Educatori, quali sono le lauree non valide per operare nei nidi

Educatori, quali sono le lauree non valide per operare nei nidi

di Andrea Grassi

11 Luglio 2025, 03:01

Un'ondata di incertezza sta travolgendo i laureati al corso di Scienze dell'Educazione.

Alcuni studenti che si sono iscritti all'Università negli anni 2017-2018 e 2018-2019 infatti non possono più essere chiamati a svolgere il loro lavoro di educatori negli asili nido né partecipare a concorsi.

Il motivo? Il loro titolo di studio viene oggi messo in discussione: nel 2017 una legge nazionale ha cambiato le regole, aggiungendo l'obbligo di sostenere alcuni esami che non erano previsti nei piani di studi degli iscritti nel 2017 e 2018, per un totale di 55 crediti formativi.

Gli studenti interessati da questa normativa sono quelli che si sono laureati nella sessione autunnale del 2020 e che non hanno fatto in tempo ad aggiungere i crediti mancanti.

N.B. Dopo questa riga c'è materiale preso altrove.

(** * NBADataScraper: rate-governed fetch, normalisation and spot check

    A shallow embedding of [claude_scraper_nbaapi_ver00.py] (class
    [NBADataScraper]).  The methods are translated into a state-and-
    exception monad over an explicit world (clock, log, file sink, call
    trace); pandas frames are column-major association lists; the nba_api
    endpoints and the static player/team lookups are parameters. *)

From Stdlib Require Import ZArith QArith Qabs Ascii String.
From Corelib Require Import SpecFloat.
From stdpp Require Import base option list strings numbers gmap pretty.

Local Open Scope string_scope.
Local Open Scope list_scope.
Local Open Scope Z_scope.

(** ** Python values *)

(** [float] and [numpy.float64]: an IEEE 754 binary64 datum, with its
    signed zeros, infinities and NaN; the operations round to nearest, ties
    to even. *)
Abbreviation float64 := spec_float (only parsing).

Definition f64_add : float64 → float64 → float64 := SFadd 53 1024.
Definition f64_sub : float64 → float64 → float64 := SFsub 53 1024.
Definition f64_truediv : float64 → float64 → float64 := SFdiv 53 1024.
Definition f64_abs : float64 → float64 := SFabs.
Definition f64_lt : float64 → float64 → bool := SFltb.
Definition f64_le : float64 → float64 → bool := SFleb.
Definition f64_eq : float64 → float64 → bool := SFeqb.

(** The number a float stands for, when it is one. *)
Definition f64_value (f : float64) : option Q :=
  match f with
  | S754_zero _ => Some 0%Q
  | S754_finite negative m e =>
      Some ((if negative then -1 else 1) * inject_Z (Zpos m) * 2 ^ e)%Q
  | _ => None
  end.

(** [float(z)]: the float64 nearest to the integer. *)
Definition f64_of_int (z : Z) : float64 := binary_normalize 53 1024 z 0 false.

(** The literal [0.1]: 0x1.999999999999ap-4. *)
Definition f64_tenth : float64 := S754_finite false 7205759403792794 (-56).

(** [numpy.int64] arithmetic wraps around. *)
Definition wrap64 (z : Z) : Z := (z + 2 ^ 63) mod 2 ^ 64 - 2 ^ 63.

(** The scalar kinds that occur in the frames handled here: the values of
    an int64 column, the values of a float64 column (NaN is also pandas'
    marker of a missing number), and str objects. *)
Inductive cell : Type :=
| Int (z : Z)
| Float (f : float64)
| Str (s : string).

Abbreviation NaN := (Float S754_nan).
Abbreviation Inf negative := (Float (S754_infinity negative)).

(** Exceptions.  [except Exception] catches every class derived from
    [Exception]; [KeyboardInterrupt], [SystemExit] and [GeneratorExit]
    derive from [BaseException] only. *)
Inductive exc : Type :=
| KeyError (key : string)
| IndexError (msg : string)
| TypeError (msg : string)
| ValueError (msg : string)
| OtherException (cls msg : string)
| BaseExceptionOnly (cls : string).
Lemma scalar_multiply_in_range (x y : R) st :
  in_range (x * y) ->
  scalar_multiply (Finite x) (Finite y) st = (Ok (Finite (x * y)), st).
Proof.
  intros H. unfold scalar_multiply, np_multiply, py_float.
  destruct (scalar_kind B).
  - unfold_py. by rewrite num_mul_finite, float_of_in_range.
  - rewrite num_mul_finite. by apply numpy_in_range.
Qed.

Lemma scalar_subtract_in_range (x y : R) st :
  in_range (x + - y) ->
  scalar_subtract (Finite x) (Finite y) st = (Ok (Finite (x + - y)), st).
Proof.
  intros H. unfold scalar_subtract, np_subtract, py_float.
  destruct (scalar_kind B).
  - unfold_py. by rewrite num_sub_finite, float_of_in_range.
  - rewrite num_sub_finite. by apply numpy_in_range.
Qed.

Lemma scalar_square_in_range (x : R) st :
  in_range (x * x) ->
  scalar_square (Finite x) st = (Ok (Finite (x * x)), st).
Proof.
  intros H. unfold scalar_square, np_square, py_float_sq.
  destruct (scalar_kind B).
  - rewrite num_sq_finite. unfold in_range in H. by rewrite Rltb_false.
  - rewrite num_sq_finite. by apply numpy_in_range.
Qed.

Lemma scalar_divide_in_range (x y : R) st :
  y <> 0 -> in_range (x / y) ->
  scalar_divide (Finite x) (Finite y) st = (Ok (Finite (x / y)), st).
Proof.
  intros Hy H. unfold scalar_divide, np_divide, py_float_div.
  destruct (scalar_kind B).
  - simpl. rewrite Reqb_false by exact Hy. unfold_py.
    by rewrite num_div_finite, float_of_in_range.
  - rewrite num_div_finite by exact Hy. by apply numpy_in_range.
Qed.

Lemma py_float_sq_in_range (y : R) st :
  in_range (y * y) -> py_float_sq (Finite y) st = (Ok (Finite (y * y)), st).
Proof.
  intros H. unfold py_float_sq. rewrite num_sq_finite.
  by rewrite Rltb_false.
Qed.

Lemma py_float_sq_overflow (y : R) st :
  float_max < y * y -> py_float_sq (Finite y) st = (Raise OverflowError, st).
Proof.
  intros H. unfold py_float_sq. rewrite num_sq_finite.
  rewrite Rltb_true; [reflexivity|]. rewrite Rabs_pos_eq; [exact H | nra].
Qed.

(** A standard deviation whose square overflows makes [gaussian_prior]
    raise [OverflowError], whatever the value, the mean and the
    threshold. *)
Lemma gaussian_prior_square_overflows key v mu (sigma : R) st p tag thr :
  prior (self st) = Some p ->
  p !! key = Some [tag; PNum mu; PNum (Finite sigma); PNum thr] ->
  float_max < sigma * sigma ->
  fst (gaussian_prior key v st) = Raise OverflowError.
Proof.
  intros Hp Hk Hov.
  rewrite gaussian_prior_unfold, Hp, Hk, gaussian_entry_numeric. py_simpl.
  unfold gaussian_prob, np_multiply, np_divide, np_exp.
  py_simpl. do 2 step_numpy. do 2 step_scalar.
  match goal with
  | |- context [scalar_square ?a ?s] =>
      destruct (scalar_square_run a s) as [s' [Hsq|[_ Hsq]]];
        rewrite Hsq; simpl
  end; [|reflexivity].
  by rewrite py_float_sq_overflow.
Qed.

(** On Python floats, a standard deviation of zero makes
    [gaussian_prior] raise [ZeroDivisionError]. *)
Lemma gaussian_prior_zero_std_raises key v mu st p tag thr :
  scalar_kind B = PyFloat ->
  prior (self st) = Some p ->
  p !! key = Some [tag; PNum mu; PNum (Finite 0); PNum thr] ->
  square_in_range (shifted v mu) ->
  fst (gaussian_prior key v st) = Raise ZeroDivisionError.
Proof.
  intros Hkind Hp Hk Hv.
  rewrite gaussian_prior_unfold, Hp, Hk, gaussian_entry_numeric. py_simpl.
  unfold gaussian_prob, np_multiply, np_divide, np_exp.
  py_simpl. do 2 step_numpy. do 2 step_scalar.
  match goal with
  | |- context [scalar_square ?a ?s] =>
      destruct (scalar_square_run a s) as [s' [Hsq|[Hn _]]];
        [rewrite Hsq; simpl | exfalso; apply Hn; by apply shifted_float_square]
  end.
  rewrite py_float_sq_in_range by (apply in_range_small; lra). simpl.
  unfold scalar_divide, py_float_div. rewrite Hkind. simpl.
  unfold Reqb. destruct (Req_dec_T (0 * 0) 0) as [_|Hn]; [reflexivity | lra].
Qed.

(** On Python floats, a value whose shifted square overflows makes
    [gaussian_prior] raise [OverflowError]. *)
Lemma gaussian_prior_value_overflows key (v mu : R) sigma st p tag thr :
  scalar_kind B = PyFloat ->
  prior (self st) = Some p ->
  p !! key = Some [tag; PNum (Finite mu); PNum sigma; PNum thr] ->
  in_range (- (1 / 2) * v) ->
  in_range (- (1 / 2) * v + - mu) ->
  float_max < (- (1 / 2) * v + - mu) * (- (1 / 2) * v + - mu) ->
  fst (gaussian_prior key (Finite v) st) = Raise OverflowError.
Proof.
  intros Hkind Hp Hk H3 H4 Hov.
  rewrite gaussian_prior_unfold, Hp, Hk, gaussian_entry_numeric. py_simpl.
  unfold gaussian_prob, np_multiply, np_divide, np_exp.
  py_simpl. do 2 step_numpy.
  rewrite scalar_multiply_in_range by exact H3. simpl.
  rewrite scalar_subtract_in_range by exact H4. simpl.
  unfold scalar_square. rewrite Hkind.
  by rewrite py_float_sq_overflow.
Qed.
(** A camera whose resolution set starts at [0] with a positive kernel
    bound gives degree [0] to every point at or behind its image plane. *)
Lemma mu_behind {Pose} (neg_map : Pose -> dpoint -> dpoint) (c : Camera Pose)
  (dp : dpoint) (k1 s1 : R) (Hk : kernel (Cr c) = (0, k1))
  (Hs : support (Cr c) = (0, s1)) (Hk1 : 0 < k1) (Hz : zeta c <> 0)
  (Hle : pz (pos (neg_map (pose c) dp)) <= 0) :
  mu neg_map c dp = Ok 0.
Proof.
  unfold mu. cbv zeta.
  destruct (Req_EM_T (pz (pos (neg_map (pose c) dp))) 0) as [E|E].
  - destruct (neg_map (pose c) dp); cbn [bind]; [f_equal; ring|].
    destruct (Req_EM_T (zeta c) 0); [contradiction|]. cbn [bind]. f_equal. ring.
  - rewrite (trap_mu_neg (Cr c) k1 s1 _ Hk Hs Hk1) by lra.
    destruct (neg_map (pose c) dp); cbn [bind]; [f_equal; ring|].
    destruct (Req_EM_T (zeta c) 0); [contradiction|]. cbn [bind]. f_equal. ring.
Qed.

(** [Camera.__init__] succeeds for a positive focal length, pixel size and
    sensor size, a principal point on the sensor, [r1 > 0], [r2 <> 0] and
    non-zero focus denominators; the camera it builds gives degree [0] to
    every point at or behind its image plane ([z <= 0] in the camera frame). *)
Theorem camera_init_behind (Pose : Type) (nm : string)
  (A f su sv ou ov w h zS gamma r1 r2 cmax zt : R) (ps : Pose)
  (Hf : 0 < f) (Hsu : 0 < su) (Hsv : 0 < sv) (Hw : 0 < w) (Hh : 0 < h)
  (Hou : 0 <= ou <= w) (Hov : 0 <= ov <= h) (Hr1 : 0 < r1) (Hr2 : r2 <> 0)
  (Hzl : A * f + Rmin su sv * (zS - f) <> 0) (Hzr : A * f - Rmin su sv * (zS - f) <> 0)
  (Hzn : A * f + cmax * (zS - f) <> 0) (Hzf : A * f - cmax * (zS - f) <> 0)
  (Hzt : zt <> 0) :
  exists c, camera_init nm A f su sv ou ov w h zS gamma r1 r2 cmax zt ps = Ok c /\
    name c = nm /\ pose c = ps /\
    forall (neg_map : Pose -> dpoint -> dpoint) dp,
      pz (pos (neg_map ps dp)) <= 0 -> mu neg_map c dp = Ok 0.
Proof.
  pose proof (half_angle_sin_pos ou su f w Hf Hsu Hw Hou) as Hsh.
  pose proof (half_angle_sin_pos ov sv f h Hf Hsv Hh Hov) as Hsv'.
  unfold camera_init.
  repeat (rewrite pydiv_ok by first [assumption | lra]; cbn [bind]).
  eexists. split; [reflexivity|]. split; [reflexivity|]. split; [reflexivity|].
  intros neg_map dp Hle.
  eapply mu_behind; [reflexivity|reflexivity| |exact Hzt|exact Hle].
  apply Rmult_lt_0_compat; [unfold Rdiv; rewrite Rmult_1_l; apply Rinv_0_lt_compat; lra|].
  apply Rmin_pos; unfold Rdiv; apply Rmult_lt_0_compat; try lra;
    apply Rinv_0_lt_compat; lra.
Qed.
(** * The OpenAPI trimming pipeline of [src/bin/modules/simplified-openapi.mjs]

    A shallow embedding of the JavaScript module: the document is a heap of
    mutable objects and arrays, every function of the module is a function
    of a small state-and-failure monad over that heap, and the properties of
    the specification are theorems about these functions.

    Conventions of the embedding.
    - Strings are sequences of 8-bit characters; case conversion acts on the
      ASCII letters.
    - Numbers are integers ([Z]); YAML floats are outside the model.
    - A property read looks at own properties only: names inherited from
      [Object.prototype] ([constructor], [toString], [__proto__], ...) are
      outside the model.
    - Behaviour the model does not cover (an array turned into a string, an
      array given a non-index property) is the failure [Unmodelled]. *)

From Stdlib Require Import String Ascii List ZArith Lia Bool Arith.
From stdpp Require Import base list.
Import ListNotations.
Local Open Scope string_scope.
Local Open Scope list_scope.

(** ** Strings, as JavaScript uses them in this module *)

Module Str.

(** [s.startsWith(p)] *)
Definition startsWith (s p : string) : bool := String.prefix p s.

(** [s.slice(n)] for [0 <= n] *)
Fixpoint slice (n : nat) (s : string) : string :=
  match n, s with
  | O, _ => s
  | S n', String _ s' => slice n' s'
  | S _, EmptyString => EmptyString
  end.
(** * YouTube transcript demo: the transcript resolver, the text cleaner
      and the client orchestrator

    A shallow embedding of the three TypeScript sources:

    - the [/api/youtube] route ([extractVideoId], [getVideoInfo],
      [downloadAudio], [validateOpenAIKey], [transcribeWithWhisper], [POST]),
      which the repository holds in two revisions: the earlier one without
      credential validation and with a fixed status 500 for every failure of
      the fallback, and the later one with [validateOpenAIKey] and the
      401/429 status mapping;
    - the [/api/anthropic] route ([POST]);
    - [handleSubmit] and [handleReset] of [page.tsx].

    Conventions of the embedding.  A JavaScript string is a [string]: one
    [ascii] stands for one code unit (the code units below 256, so that
    character 160 is the no-break space).  [console.log] and [console.error]
    have no effect that the routes observe and are left out.  An [await] is
    a sequencing point only: each handler runs from its first statement to
    its [return] without interleaving, so asynchronous calls are ordinary
    calls in a state-and-exception monad.  The outside world (the captions
    library, [yt-dlp], the speech-to-text and text-generation services, the
    process environment, the clock) is a record of oracles over which every
    theorem quantifies.  The body of a request is a parsed JSON value
    ([Http.Value]); the handlers are given twice, from their first test on
    for the members the page sends ([YouTube.POST], [Anthropic.POST]) and
    from [await request.json()] on for every body ([Handlers]). *)

From Stdlib Require Import String Ascii List ZArith Lia Bool.
From Stdlib Require Import DecimalString SpecFloat.
From stdpp Require Import base gmap strings.

Local Open Scope string_scope.
Local Open Scope list_scope.

(** ** JavaScript strings *)

Module Js.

Dunque, lavoratori che già operano negli asili nido con contratto a tempo determinato e coloro che stanno cercando di essere inseriti nelle graduatorie rischiano di dover tornare in aula, con tanto di nuova tesi e spese universitarie. «Chi era nei primi anni ha ricevuto comunicazione dall'Università per adeguare il piano di studi, chi era in fase di laurea no - spiega Caterina Bonetti, assessore ai Servizi educativi del Comune di Parma -. E ora molti si ritrovano con un titolo che non vale per i nidi».

Il paradosso si riflette anche sul mondo del lavoro: in città sono due gli asili nidi che stanno per aprire.

«In questo momento a Parma, ma in tutta la Regione, c’è una fortissima richiesta di educatori. Noi dovremo trovare almeno 30 nuove unità solo per i nuovi nidi in apertura». Eppure, un’intera fascia di potenziali candidati resta ferma per un vuoto normativo che, oltre a penalizzare i singoli, mette in crisi anche i Comuni: «È chiaro che serva una soluzione. Non si può bloccare gente formata che potrebbe lavorare, mentre i servizi restano scoperti», conclude Bonetti.

Luana Salvarani, presidente del corso di laurea in Scienze dell'Educazione dell'Università di Parma ha chiarito la posizione dell'Ateneo in una nota rivolta ai Cobas (Comitati di base).

«L’Università di Parma ha recepito con la massima tempestività e nei termini stabiliti dalla normativa le disposizioni previste dal decreto ministeriale 378/2018», afferma Salvarani, ricordando che l’indirizzo specifico per lavorare nei nidi era stato attivato già nell’anno accademico 2019-2020.

«L’effettiva attuazione del decreto 378/2018 ha richiesto tempi tecnici non imputabili alle università, ma riconducibili alla tempistica con cui il quadro normativo è stato definito a livello centrale» continua. Una responsabilità che, dunque, ricade più sul Ministero che sugli atenei.

Infine, Salvarani rassicura sul fatto che le modifiche agli ordinamenti didattici non possono avere valore retroattivo (dunque, chi si è laureato prima di settembre 2020 non rischia nulla) e che la situazione è stata già più volte segnalata da parte del Conclep (Coordinamento nazionale dei corsi pedagogici). «Abbiamo chiesto più volte al Ministero soluzioni compensative o transitorie per i gruppi di laureati penalizzati da questo vuoto normativo».

Nel frattempo, molti operatori impegnati negli asili nido con un contratto a tempo determinato rischiano di vedere interrotto il proprio lavoro, mentre chi sperava di entrare nel mondo educativo si vede costretto a dover tornare in aula.

Un limbo professionale che ci mette di fronte a un paradosso: la lentezza dei tempi tecnici e la crescente necessità di nuovi operatori negli asili.